1-2-7. Preparation of Magenta Ink
The magenta ink can be prepared in the same manner as described for the yellow ink, and thus the detailed description of the preparation is omitted.
1-3. Cyan Ink
As described above, “cyan ink” refers to an ink capable of forming a cyan image when applied alone to a recording medium.
1-3-1. Water
The cyan ink contains water. The type and content of water contained in the cyan ink may be the same as those described for the yellow ink, and thus the detailed description thereof is omitted.
1-3-2. Colorant
The cyan ink contains a colorant. The colorant contained in the cyan ink is not limited, and is, for example, a dye or a pigment. From the viewpoint of increasing the water resistance and light resistance of formed images, the coloring agent is preferably a pigment.
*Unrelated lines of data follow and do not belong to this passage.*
Lemma wp_replay g r journals :
  journals_wf records0 journals → rec_pending_module_name r0 = Some module_name → replay_kept r →
  wp (replay_pending_module_events module_name id) (replay_done g r journals)
     (replay_state g r journals).
Proof using Hr0.
  intros Hj Hpend Hk. unfold replay_pending_module_events. wp_step. wp_step. wp_step. wp_step. simpl.
  rewrite lookup_insert_eq.
  destruct (ensure_record_event_cursor_capacity _ _) as [[]|e]; [|by exists r, journals].
  destruct (journals !! module_name) as [j|] eqn:Hm; [|wp_go].
  - wp_step. wp_step. wp_step. wp_step. simpl.
    destruct (Hj _ _ Hm) as (Hb & _ & Hall).
    assert (Hev : Forall (λ p, has_candidates p = true) (jn_events j)
      ∧ Forall (λ p, 0 ≤ pe_event_bytes p ∧ event_fits (pe_event p)) (jn_events j)).
    { rewrite Forall_forall in Hall. pose proof (jb_sizes _ Hb) as Hs. rewrite Forall_forall in Hs.
      split; apply Forall_forall; intros p Hp; destruct (Hall p Hp) as (_ & ? & ? & _); auto. }
    destruct Hev as [Hcand Hfits]. eapply wp_mono.
    { apply (wp_replay_loop (jn_events j) journal_default g r (delete module_name journals));
        [done|apply journal_default_bounds|done| |].
      - pose proof (jb_count _ Hb). simpl. unfold zlen at 1. simpl. lia.
      - pose proof (jb_exact _ Hb). pose proof (jb_bytes _ Hb). simpl. lia. }
    intros out g' (r' & journals' & -> & Hk' & Hother & Hout). exists r', journals'.
    assert (Ho : ∀ m, m ≠ module_name → journals' !! m = journals !! m).
    { intros m Hne. rewrite (Hother m Hne). by rewrite lookup_delete_ne. }
    split_and!; [done..|]. intros Hok. destruct (Hout Hok) as (j' & rest & Hb' & Hrep & Hj' & ->). simpl in Hj'.
    split; [|eapply leftover_journals; try done; rewrite Hj'; by eapply replayed_leftover].
    exists rest. rewrite Hm. split_and!; [done..|]. unfold journal_is_empty. rewrite Hj'.
    destruct rest; [apply lookup_delete_eq|]. exists j'. by rewrite lookup_insert_eq.
  - exists r, journals. split_and!; try done. intros _.
    assert (Hno : ∀ m j p, journals !! m = Some j → p ∈ jn_events j →
      id ∉ pe_candidate_operation_ids p).
    { intros m j p Hmj Hp Hid. assert (m = module_name) by (by eapply candidate_module). congruence. }
    split; [exists []; rewrite Hm; split_and!; [constructor|done|done]|].
    split; [|exact Hno]. eapply journals_insert; [done|exact Hr0|by right].
Qed.
End replay.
The cyan ink usually contains a cyan colorant, but may contain a colorant having a color tone other than cyan to give a cyan color. Herein, “cyan colorant” refers to a cyan dye or a cyan pigment.
Examples of the cyan dye include C.I. Acid Blue 1, 7, 9, 15, 22, 23, 25, 40, 41, 43, 62, 78, 83, 90, 93, 103, 112, 113, and 158 (all manufactured by Tokyo Chemical Industry Co., Ltd.).
Examples of the cyan pigment include C.I. Pigment Blue 15, 15; 2, 15; 3, 15; 4, 16, 60, 62, and 66 (all manufactured by Tokyo Chemical Industry Co., Ltd.).
A cyan ink containing a pigment preferably contains a pigment dispersant. The content of the pigment dispersant is not limited, but is preferably 0.1 mass % or more and 10.0 mass % or less with respect to the total mass of the cyan ink. The content of the pigment dispersant is more preferably 0.5 mass % or more and 5.0 mass %.
Examples of the pigment dispersant include DISPERBYK-190, DISPERBYK-2164, DISPERBYK-168, and DISPERBYK N22024 (all manufactured by BYK).
The pigment can be dispersed by using, for example, a ball mill, a sand mill, an attritor, a roll mill, an agitator, a Henschel mixer, a colloid mill, an ultrasonic homogenizer, a pearl mill, a wet jet mill, or a paint shaker.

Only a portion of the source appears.